Wallace at Auburn, and Day at Oregon, were each good enough to start for three years in quality Division-I programs. But neither was deemed good enough to spend a draft choice on -- a sore subject for both.
"Obviously, for many years I've been thinking about getting drafted and having people talk about me and all that," the 6-foot-4, 265-pound Wallace said. "It's a pretty humbling experience. (But) it's probably better for me because I got to end up here."
Day, the same height and weight as Wallace, also appreciates the opportunity, considering the Bears' desire to upgrade the tight end position.
"It didn't work out for me being drafted," he said, "but being undrafted and coming here is great. I think it's the best place for me to come in and get some time and show my talents to the team."

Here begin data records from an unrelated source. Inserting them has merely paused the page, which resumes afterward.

Lemma remote_click : exists cell messages,
  pixel_to_cell l g x y = Ok cell /\ on_pixel_click sink x y = Ok messages /\
  serve_all side messages g =
    if owned side g (click_actor g cell) then handle_click l g x y else Ok g.
Proof.
  destruct (proj1 (returns_eq _ _) (pixel_to_cell_total g l x y Hl Hx Hy)) as (cell & E & Hin).
  exists cell. unfold on_pixel_click, sink_handle_click, handle_click, is_game_over.
  rewrite sink_cell_eq, E, !bind_ok. cbn [sink sink_view]. rewrite (sh_over _ _ Hv).
  destruct (game_over_ g); [eexists; split_and!; [done..|]; by destruct (owned _ _ _)|].
  destruct cell as [[r c]|]; [|eexists; split_and!; [done..|]; by destruct (owned _ _ _)].
  specialize (Hin r c eq_refl). unfold gs_is_in_bounds.
  rewrite (inside_bounds _ _ _ Hin), view_in_bounds, (sh_selection _ _ Hv) by done. cbn [negb].
  unfold has_selection, click_actor. destruct (selected_ g) as [sel|] eqn:Hs; cbn [negb].
  - destruct (remote_selected_click r c sel Hin Hs) as (messages & H1 & H2). by exists messages.
  - eexists. split_and!; [done..|]. unfold sink, handle_select.
    rewrite actionable_eq, selectable_eq, bind_ok by done. cbn [owned].
    destruct (view_is_selectable_piece v r c), (owned_at side g r c) eqn:Hown; try done.
    unfold serve_all. cbn [andb foldM]. by rewrite serve_select, Hown.
Qed.

Lemma remote_jump : exists cell messages,
  pixel_to_cell l g x y = Ok cell /\ on_pixel_jump sink x y = Ok messages /\
  serve_all side messages g = if owned side g cell then handle_jump l g x y else Ok g.
Proof.
  destruct (proj1 (returns_eq _ _) (pixel_to_cell_total g l x y Hl Hx Hy)) as (cell & E & Hin).
  exists cell. unfold on_pixel_jump, sink_handle_jump, handle_jump, is_game_over.
  rewrite sink_cell_eq, E, !bind_ok. cbn [sink sink_view]. rewrite (sh_over _ _ Hv).
  destruct (game_over_ g); [eexists; split_and!; [done..|]; by destruct (owned _ _ _)|].
  destruct cell as [[r c]|]; [|eexists; split_and!; done].
  specialize (Hin r c eq_refl). unfold gs_is_in_bounds.
  rewrite (inside_bounds _ _ _ Hin), view_in_bounds, (sh_busy _ _ Hv), bind_ok by done. cbn [negb].
  unfold sink. rewrite actionable_eq, view_selectable_busy by done. fold (view_is_busy v r c).
  destruct (has_piece v r c) eqn:Hp; cbn [negb andb].
  2: { eexists. split_and!; [done..|]. rewrite has_piece_eq in Hp by done. unfold owned, owned_at.
       destruct (occupant (board_ g) r c); [done|]. done. }
  destruct (view_is_busy v r c); cbn [negb andb]; [eexists; split_and!; [done..|]; by destruct (owned _ _ _)|].
  cbn [owned]. destruct (owned_at side g r c) eqn:Hown; cbn [negb]; [|eexists; by split_and!].
  eexists. split_and!; [done..|]. by rewrite serve_jump.
Qed.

Day's draft status dipped as a senior when he was underutilized in Gary Crowton's spread-option offense, catching just 25 passes for 215 yards (8.6-yard average) and one touchdown. He also wasn't asked to do much as an in-line blocker. And he had surgery in February of 2005 to relieve chronic tightness in his calves, which also didn't help his draft status.
"I think that's what really got me to drop," Day said of the surgery. "I'm just going to try to show everybody I can play without the injuries. I'm healthy right now. I ran faster and squatted more (after the surgery). It helped me a lot."

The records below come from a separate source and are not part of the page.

(* ===== verification/Client.v ===== *)
(** * The networked client

    [src/src/network/]: the readers of the server's texts
    ([login_message_reader.cpp], [matchmaking_message_reader.cpp],
    [game_redirect_message_reader.cpp], [game_result_message_reader.cpp],
    [websocket_endpoint.cpp]), the login handshake ([network_login_session.cpp]), the
    byte accounting of [websocket_client.cpp] and the change of servers
    ([network_game_redirect_flow.cpp]); of [src/src/main_gui.cpp] the state of the
    networked GUI and its reaction to messages.

    Sockets are the environment: [reachable] says which servers answer, [write]
    how a write ends and [deliver] whether a text of the handshake was taken.  The snapshot reader is [Snapshot.v]'s. *)

From S2P Require Import Prelude Piece BoardModel PathUtils PieceRules CollisionResolver MoveScheduler RealTimeArbiter GameState CppString BoardIO GameInput GameMessages BoardView Snapshot Codecs Config Rooms Sessions GameLoop GameResult Lobby.
From Stdlib Require Import Ascii String.
Open Scope Z_scope.

(** ** Tokens of the first line *)

Fixpoint first_line (text : string) : string :=
  match text with
  | EmptyString => EmptyString
  | String ch rest =>
      if code ch =? 13 then first_line rest
      else if code ch =? 10 then EmptyString
      else String ch (first_line rest)
  end.

Definition line_tokens (text : string) : list string := split_words (first_line text).

(** ** [login_message_reader.cpp] *)

Inductive LoginResultStatus := LoginResultOk | LoginResultFailed.

Record LoginResult := mkLoginResult {
  lr_status : LoginResultStatus; lr_rating : Z; lr_failure_reason : string
}.

(** The loop that joins the words of a reason. *)
Definition join_reason (tokens : list string) (reason : string) : string :=
  foldl (fun reason token => reason ++ " " ++ token) reason tokens.
(* ===== verification/Float32.v ===== *)
(** * Single-precision arithmetic

    The drawing code computes positions in [float] and casts them to [int]; the cast is
    undefined behaviour when the value does not fit.  This file bounds the results of the
    operations of Corelib's [SpecFloat] (IEEE 754, rounding to nearest even): a sum, a
    product or a difference whose exact value lies between two integers below [2^24] is
    rounded to a float between the same integers.

    Values are compared as integers, scaled by [unit]: [fval x] is the value of [x] times
    [unit]. *)

From S2P Require Import Prelude MoveScheduler.
From Stdlib Require Import Floats.SpecFloat.
Open Scope Z_scope.

Definition fadd : spec_float -> spec_float -> spec_float := SFadd 24 128.
Definition fsub : spec_float -> spec_float -> spec_float := SFsub 24 128.
Definition fmul : spec_float -> spec_float -> spec_float := SFmul 24 128.
Definition flt : spec_float -> spec_float -> bool := SFltb.

(** [std::clamp]: a NaN is returned as it is. *)
Definition fclamp (v lo hi : spec_float) : spec_float :=
  if flt v lo then lo else if flt hi v then hi else v.

(** [static_cast<int>]: truncation, undefined for values out of range. *)
Definition float_to_int (x : spec_float) : res Z :=
  match x with
  | S754_zero _ => Ok 0
  | S754_finite s m e => int_checked (cond_Zopp s (Z.shiftl (Zpos m) e))
  | _ => Err Undefined
  end.

(** [std::ceil]. *)
Definition fceil (x : spec_float) : spec_float :=
  match x with
  | S754_finite s m e =>
      if 0 <=? e then x
      else binary_normalize 24 128 (- ((- cond_Zopp s (Zpos m)) / 2 ^ (- e))) 0 s
  | _ => x
  end.

(** ** Shifting and rounding *)

Notation fexp32 := (fexp 24 128).

Lemma fexp32_eq z : fexp32 z = Z.max (z - 24) (-149).
Proof. reflexivity. Qed.

Lemma digits2_pos_bounds p : 2 ^ (Zpos (digits2_pos p) - 1) <= Zpos p < 2 ^ Zpos (digits2_pos p).
Proof.
  induction p as [p IH|p IH|]; cbn [digits2_pos]; [| |done];
    rewrite Pos2Z.inj_succ; replace (Z.succ (Zpos (digits2_pos p)) - 1) with (Z.succ (Zpos (digits2_pos p) - 1)) by lia;
    rewrite !Z.pow_succ_r by lia; lia.
Qed.

Lemma Zdigits2_bounds m : 0 < m -> 1 <= Zdigits2 m /\ 2 ^ (Zdigits2 m - 1) <= m < 2 ^ Zdigits2 m.
Proof. destruct m as [|p|p]; [lia| |lia]. intros _. cbn [Zdigits2]. split; [lia|apply digits2_pos_bounds]. Qed.
(* ===== verification/Renderer.v ===== *)
(** * Drawing

    [src/src/ui/rendering/ctd26_renderer.cpp] with the sprite selector
    ([ui/view/piece_sprite_selector.cpp]), the asset paths ([ui/assets]) and the metrics of
    the board layout ([ui/layout/board_layout.h]).

    The image library is the environment: the class [Graphics] performs drawing commands,
    polls the keyboard and reads image files; any call that draws may throw.  [present]
    computes the commands of a frame: [present_correct] states which, item by item, for
    every view of a board; positions and animation frames are computed in single precision
    and cast to [int], which is undefined behaviour out of range.  [std::sin] is a
    parameter with values between -1 and 1.  Diagnostic output is left out. *)

From S2P Require Import Prelude Piece BoardModel PathUtils PieceRules CollisionResolver MoveScheduler RealTimeArbiter GameState CppString BoardIO GameInput BoardView Snapshot Float32.
From Stdlib Require Import Floats.SpecFloat Ascii String.
Open Scope string_scope.
Open Scope Z_scope.

(** ** Sprites *)

Definition kSpriteAnimationFrameCount : Z := 5.
Definition kSpriteIdleFrame : Z := 1.
Definition kSpriteStateIdle : string := "idle".
Definition kSpriteStateMove : string := "move".
Definition kSpriteStateJump : string := "jump".
Definition kSpriteStateShortRest : string := "short_rest".
Definition kSpriteStateLongRest : string := "long_rest".

Record PieceSpriteContext := mkContext {
  sc_piece : PieceView;
  sc_moving : bool;
  sc_jumping : bool;
  sc_resting : bool;
  sc_rest_kind : RestKind;
  sc_progress : spec_float
}.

Day's strength is as a pass catcher. He caught 35 passes for 457 yards (13.1-yard average) and 8 touchdowns as a junior. But he has a reputation for being a little soft and lacking the toughness to be effective as a blocker, which the Bears require from their tight ends. Day doesn't agree with his critics.

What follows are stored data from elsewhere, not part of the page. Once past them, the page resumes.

(* ===== verification/UiController.v ===== *)
(** * The controller of the graphical client

    [src/src/ui/controller/ui_controller.cpp] over the interface of renderers
    ([ui/rendering/i_ui_renderer.h]), here the class [UiRenderer] with laws, and its two
    implementations: the renderer of [Renderer.v] and the headless one
    ([ui/rendering/headless_renderer.cpp]).  [ui_refines_game]: frames, clicks and jumps of
    the mouse act on the game exactly as the clock and the input handler do on the layout
    that is drawn. *)

From S2P Require Import Prelude Piece BoardModel PathUtils PieceRules CollisionResolver MoveScheduler RealTimeArbiter GameState CppString BoardIO GameInput BoardView Snapshot Float32 Renderer.
From Stdlib Require Import Floats.SpecFloat String.
Open Scope Z_scope.

(** ** [IUiRenderer] *)

(** A sink is named by its address; a frame returns [should_continue]. *)
Class UiRenderer (R : Type) := {
  ui_init : R -> Z -> Z -> Z -> Z -> res R;
  ui_attach : R -> option Z -> res R;
  ui_layout : R -> BoardLayout;
  ui_present : R -> BoardViewModel -> res (R * bool);
  ui_shutdown : R -> res R
}.

(** What the controller relies on: [ready w h rows cols r] after [init], and the layout is
    that of the calculator. *)
Class UiRendererLaws (R : Type) `{UiRenderer R} (ready : Z -> Z -> Z -> Z -> R -> Prop) : Prop := {
  init_ready r w h rows cols r' : 0 < w < 2 ^ 24 -> 0 < h < 2 ^ 24 -> 0 < rows < 2 ^ 31 -> 0 < cols < 2 ^ 31 ->
    ui_init r w h rows cols = Ok r' -> ready w h rows cols r';
  ready_layout r w h rows cols : ready w h rows cols r -> calculate w h cols rows = Ok (ui_layout r);
  present_ready r w h rows cols view r' b : ready w h rows cols r -> ui_present r view = Ok (r', b) ->
    ready w h rows cols r'
}.

(** ** [UiController] *)

(** [processor_] is the input handler, which owns a layout. *)
Record UiController (R : Type) := mkController {
  uc_state : option GameState;
  uc_processor : option BoardLayout;
  uc_renderer : R
}.
Arguments mkController {R} _ _ _.
Arguments uc_state {R} _.
Arguments uc_processor {R} _.
Arguments uc_renderer {R} _.

Section Controller.
Context {R : Type} `{UiRenderer R}.
Implicit Type c : UiController R.

Definition sync_input_layout c : UiController R :=
  mkController (uc_state c)
    (match uc_processor c with Some _ => Some (ui_layout (uc_renderer c)) | None => None end) (uc_renderer c).

(** The controller of a local game; [self] is its address. *)
Definition local_controller (self : Z) (g : GameState) (renderer : R) : res (UiController R) :=
  layout ← bootstrap_default_layout g;
  renderer ← ui_attach renderer (Some self);
  window ← default_initial_window_size (gs_rows g) (gs_cols g);
  renderer ← ui_init renderer window.1 window.2 (gs_rows g) (gs_cols g);
  Ok (sync_input_layout (mkController (Some g) (Some layout) renderer)).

"I think I'm a better blocker than people give me credit for," he said. "I think if you go back and look at my film, you can see that we were successful running the ball because they can get around the edge because I can block. It's just another thing that I have to go out and show and (then) people might believe me."
He isn't the consummate tight end all teams crave, but Day has a better opportunity than most undrafted rookies of making the final roster.
"We think we were lucky to get two players like that who weren't drafted," said Coach Lovie Smith. "We thought going in, especially Tim would get drafted. Of course he should have a heck of a shot of making our ball club here, so it could end up being good for both of us."
Wallace's blocking isn't outstanding either, but as a junior he helped clear the way for running backs Cadillac Williams and Ronnie Brown to become top five picks.
"The running backs were pretty good," Wallace admitted, "but we had a good o-line, and I was anchoring the end of it. We prided ourselves on the run game, so I think that was a big reason we were good. "I think blocking is more of a strength for me. I have to go a little more aggressively to the whistle, but I think it's something I could be good at."